• _EXERCISE PROMPT_
Only the lines below starting at the one that contains "intros Hinv Hmax." and ending at the one that contains "split_and!; [|unfold all_nodes;" are to be reproduced, exactly and with both ends kept.

• _DATA_
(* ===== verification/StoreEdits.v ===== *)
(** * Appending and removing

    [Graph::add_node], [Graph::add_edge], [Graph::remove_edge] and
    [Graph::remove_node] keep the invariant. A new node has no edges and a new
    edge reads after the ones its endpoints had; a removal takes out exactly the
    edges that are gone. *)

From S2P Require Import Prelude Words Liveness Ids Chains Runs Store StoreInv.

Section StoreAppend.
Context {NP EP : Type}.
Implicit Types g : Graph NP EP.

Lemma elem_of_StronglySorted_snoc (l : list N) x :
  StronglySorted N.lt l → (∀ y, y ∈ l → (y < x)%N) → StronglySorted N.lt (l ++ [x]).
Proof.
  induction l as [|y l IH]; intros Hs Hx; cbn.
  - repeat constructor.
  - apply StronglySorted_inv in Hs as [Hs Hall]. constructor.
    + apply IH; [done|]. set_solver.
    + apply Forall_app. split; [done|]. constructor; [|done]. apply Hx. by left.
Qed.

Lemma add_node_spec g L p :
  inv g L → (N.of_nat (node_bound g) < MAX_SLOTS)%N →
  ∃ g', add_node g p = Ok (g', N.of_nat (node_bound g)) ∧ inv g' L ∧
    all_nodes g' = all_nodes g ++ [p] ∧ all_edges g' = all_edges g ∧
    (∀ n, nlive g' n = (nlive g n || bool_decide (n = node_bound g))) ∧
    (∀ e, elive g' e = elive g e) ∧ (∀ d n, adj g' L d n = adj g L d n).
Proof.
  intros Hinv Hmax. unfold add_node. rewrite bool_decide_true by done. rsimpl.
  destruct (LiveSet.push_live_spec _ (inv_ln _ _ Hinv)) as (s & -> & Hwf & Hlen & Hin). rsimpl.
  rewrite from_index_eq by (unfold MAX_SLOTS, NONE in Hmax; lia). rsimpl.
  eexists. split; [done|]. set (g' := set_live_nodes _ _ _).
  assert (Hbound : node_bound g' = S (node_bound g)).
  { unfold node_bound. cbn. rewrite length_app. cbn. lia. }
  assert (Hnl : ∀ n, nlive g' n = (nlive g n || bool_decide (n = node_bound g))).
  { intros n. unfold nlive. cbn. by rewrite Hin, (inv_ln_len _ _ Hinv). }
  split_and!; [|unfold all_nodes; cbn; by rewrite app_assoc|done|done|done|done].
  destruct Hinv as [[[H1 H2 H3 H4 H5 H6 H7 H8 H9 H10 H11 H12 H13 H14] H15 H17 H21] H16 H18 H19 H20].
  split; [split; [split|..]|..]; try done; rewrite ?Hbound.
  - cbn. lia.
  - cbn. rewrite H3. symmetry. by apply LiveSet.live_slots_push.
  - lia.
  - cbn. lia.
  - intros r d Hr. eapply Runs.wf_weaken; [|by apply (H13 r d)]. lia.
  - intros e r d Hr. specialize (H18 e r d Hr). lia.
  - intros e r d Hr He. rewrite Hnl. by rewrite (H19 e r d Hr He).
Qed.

• _TASK RESULT_
  intros Hinv Hmax. unfold add_node. rewrite bool_decide_true by done. rsimpl.
  destruct (LiveSet.push_live_spec _ (inv_ln _ _ Hinv)) as (s & -> & Hwf & Hlen & Hin). rsimpl.
  rewrite from_index_eq by (unfold MAX_SLOTS, NONE in Hmax; lia). rsimpl.
  eexists. split; [done|]. set (g' := set_live_nodes _ _ _).
  assert (Hbound : node_bound g' = S (node_bound g)).
  { unfold node_bound. cbn. rewrite length_app. cbn. lia. }
  assert (Hnl : ∀ n, nlive g' n = (nlive g n || bool_decide (n = node_bound g))).
  { intros n. unfold nlive. cbn. by rewrite Hin, (inv_ln_len _ _ Hinv). }
  split_and!; [|unfold all_nodes; cbn; by rewrite app_assoc|done|done|done|done].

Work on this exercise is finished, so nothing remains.